I actually enjoyed this quite a bit.
There is a Three Bridge system to health that is suggested. Current preventative medicine (supplementation, and alternative, among others), new and soon to come drugs, and future nanotechnology and genetic engineering, respectively.
Throughout the book there are small breaks in the text where ideas for reaching these three bridges are discussed. Some of it seems very schifi-ish but, if you're like me you will enjoy the read anyways (food belts, tissue replacement, nanotechnology enhanced bone repair, nanobot blood cells, etc.).
The main downside to the book was it's length (I tend to be a slow reader) and extensive discussion of facts and studies and lots of numbers. Often times the things have no relevance to my current life situation. Being a young, fit and healthy man made the paragraphs on menopause rather dry and boring.

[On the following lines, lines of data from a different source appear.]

Lemma for_each_set_row_height h (xs : list Z) : forall ws j,
  row_dimensions (for_each xs (fun i => set_row_height i h) ws) j
  = if existsb (Z.eqb j) xs then Some h else row_dimensions ws j.
Proof.
  unfold for_each.
  induction xs as [|x xs IH]; intros ws j; simpl; [reflexivity|].
  rewrite IH. simpl.
  destruct (existsb (Z.eqb j) xs); [rewrite orb_true_r; reflexivity|].
  rewrite orb_false_r. reflexivity.
Qed.

Lemma for_each_set_column_width w (xs : list string) : forall ws c,
  column_dimensions (for_each xs (fun col => set_column_width col w) ws) c
  = if existsb (String.eqb c) xs then Some w else column_dimensions ws c.
Proof.
  unfold for_each.
  induction xs as [|x xs IH]; intros ws c; simpl; [reflexivity|].
  rewrite IH. simpl.
  destruct (existsb (String.eqb c) xs); [rewrite orb_true_r; reflexivity|].
  rewrite orb_false_r. reflexivity.
Qed.

(** X11: the writer sets the height of exactly the worksheet rows
    1 .. height * channels to [ROW_HEIGHT], the rows it then fills, and
    leaves every other row's height as it was. *)
Theorem write_img_to_ws_row_heights img ws j :
  row_dimensions (write_img_to_ws img ws) j
  = if (1 <=? j) && (j <=? shape0 img * shape2 img)
    then Some ROW_HEIGHT
    else row_dimensions ws j.
Proof.
  unfold write_img_to_ws.
  rewrite (for_each_frame (fun ws => row_dimensions ws j)).
  2:{ intros r w. apply (for_each_frame (fun ws => row_dimensions ws j)).
      reflexivity. }
  rewrite (for_each_frame (fun ws => row_dimensions ws j)) by reflexivity.
  rewrite for_each_set_row_height, existsb_range.
  replace (j <? shape0 img * shape2 img + 1) with (j <=? shape0 img * shape2 img)
    by (destruct (Z.leb_spec j (shape0 img * shape2 img)),
                 (Z.ltb_spec j (shape0 img * shape2 img + 1)); lia || reflexivity).
  reflexivity.
Qed.

Lemma existsb_iter_col_names W j :
  existsb (String.eqb (get_col_name j)) (iter_col_names W)
  = (1 <=? j) && (j <=? W).
Proof.
  destruct (existsb (String.eqb (get_col_name j)) (iter_col_names W)) eqn:E.
  - apply existsb_exists in E. destruct E as (x & Hx & Hjx).
    apply String.eqb_eq in Hjx. subst x. unfold iter_col_names in Hx.
    apply in_map_iff in Hx. destruct Hx as (i & Ei & Hi). apply in_range in Hi.
    assert (Hj : 0 < j).
    { destruct (Z_lt_le_dec 0 j) as [H|H]; [exact H|exfalso].
      rewrite (get_col_name_nonpos j H) in Ei.
      apply (f_equal String.length) in Ei.
      rewrite get_col_name_length in Ei by lia. discriminate Ei. }
    assert (Eij : i = j).
    { rewrite <- (col_number_get_col_name i), <- (col_number_get_col_name j) by lia.
      rewrite Ei. reflexivity. }
    symmetry. apply andb_true_iff. split; apply Z.leb_le; lia.
  - symmetry. apply andb_false_iff.
    destruct (Z.leb_spec 1 j) as [H1|H1]; [|left; reflexivity].
    destruct (Z.leb_spec j W) as [H2|H2]; [|right; reflexivity].
    exfalso.
    assert (Ht : existsb (String.eqb (get_col_name j)) (iter_col_names W) = true).
    { apply existsb_exists. exists (get_col_name j). split; [|apply String.eqb_refl].
      unfold iter_col_names. apply in_map. apply in_range. lia. }
    rewrite Ht in E. discriminate E.
Qed.

(** X12: the writer sets the width of exactly the columns named
    [get_col_name 1 .. get_col_name width] to [COL_WIDTH]; any other column
    keeps the width it had. *)
Theorem write_img_to_ws_column_widths img ws :
  (forall c,
     column_dimensions (write_img_to_ws img ws) c
     = if existsb (String.eqb c) (iter_col_names (shape1 img))
       then Some COL_WIDTH
       else column_dimensions ws c) /\
  (forall j,
     column_dimensions (write_img_to_ws img ws) (get_col_name j)
     = if (1 <=? j) && (j <=? shape1 img)
       then Some COL_WIDTH
       else column_dimensions ws (get_col_name j)).
Proof.
  assert (H : forall c,
     column_dimensions (write_img_to_ws img ws) c
     = if existsb (String.eqb c) (iter_col_names (shape1 img))
       then Some COL_WIDTH
       else column_dimensions ws c).
  { intros c. unfold write_img_to_ws.
    rewrite (for_each_frame (fun ws => column_dimensions ws c)).
    2:{ intros r w. apply (for_each_frame (fun ws => column_dimensions ws c)).
        reflexivity. }
    rewrite for_each_set_column_width.
    rewrite (for_each_frame (fun ws => column_dimensions ws c)) by reflexivity.
    reflexivity. }
  split; [exact H|].
  intros j. rewrite H, existsb_iter_col_names. reflexivity.
Qed.

Lemma nth_error_seq0 c i : (i < c)%nat -> nth_error (seq 0 c) i = Some i.
Proof.
  intros Hi. rewrite nth_error_nth' with (d := 0%nat) by (rewrite length_seq; exact Hi).
  rewrite seq_nth by exact Hi. reflexivity.
Qed.

Lemma length_blocks {A} (g : nat -> nat -> A) c l :
  List.length (flat_map (fun r => map (g r) (seq 0 c)) l) = (List.length l * c)%nat.
Proof.
  induction l as [|x l IH]; [reflexivity|].
  cbn [flat_map]. rewrite length_app, length_map, length_seq, IH. simpl. lia.
Qed.

(** Position [i] in a list of [k] blocks of [c] entries each is entry
    [i mod c] of block [i / c]. *)
Lemma nth_error_blocks {A} (g : nat -> nat -> A) c k :
  (0 < c)%nat ->
  forall s i,
    nth_error (flat_map (fun r => map (g r) (seq 0 c)) (seq s k)) i
    = if (i <? k * c)%nat then Some (g (s + i / c)%nat (i mod c)%nat) else None.
Proof.
  intros Hc. induction k as [|k IH]; intros s i.
  - simpl. destruct i; reflexivity.
  - change (seq s (S k)) with (s :: seq (S s) k). cbn [flat_map].
    rewrite nth_error_app, length_map, length_seq.
    destruct (Nat.ltb_spec i c) as [Hi|Hi].
    + rewrite nth_error_map, nth_error_seq0 by exact Hi. cbn [option_map].
      destruct (Nat.ltb_spec i (S k * c)) as [_|H]; [|simpl in H; lia].
      rewrite Nat.div_small, Nat.mod_small, Nat.add_0_r by exact Hi. reflexivity.
    + rewrite IH.
      pose proof (Nat.div_add (i - c) 1 c ltac:(lia)) as Hd.
      pose proof (Nat.Div0.mod_add (i - c) 1 c) as Hm.
      replace (i - c + 1 * c)%nat with i in Hd, Hm by lia.
      rewrite Hd, Hm.
      destruct (Nat.ltb_spec (i - c) (k * c)), (Nat.ltb_spec i (S k * c));
        simpl in *; try lia; [|reflexivity].
      f_equal. f_equal. lia.
Qed.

My favorite part of the book was the discussions it inspired. Many bioethical topics which I could bring up with friends and coworkers which resulted in very stimulating conversations. Along with that I really enjoyed the last two chapters; exercise and stress reduction. Especially towards the end of the book things get more philosophical as he discusses how important it is to your health to have meaning in your life.
I think the overall goal of the book is great. That being, to inspire the reader to better themselves. Very Buddhist.
I also enjoyed the occasional hint of humor.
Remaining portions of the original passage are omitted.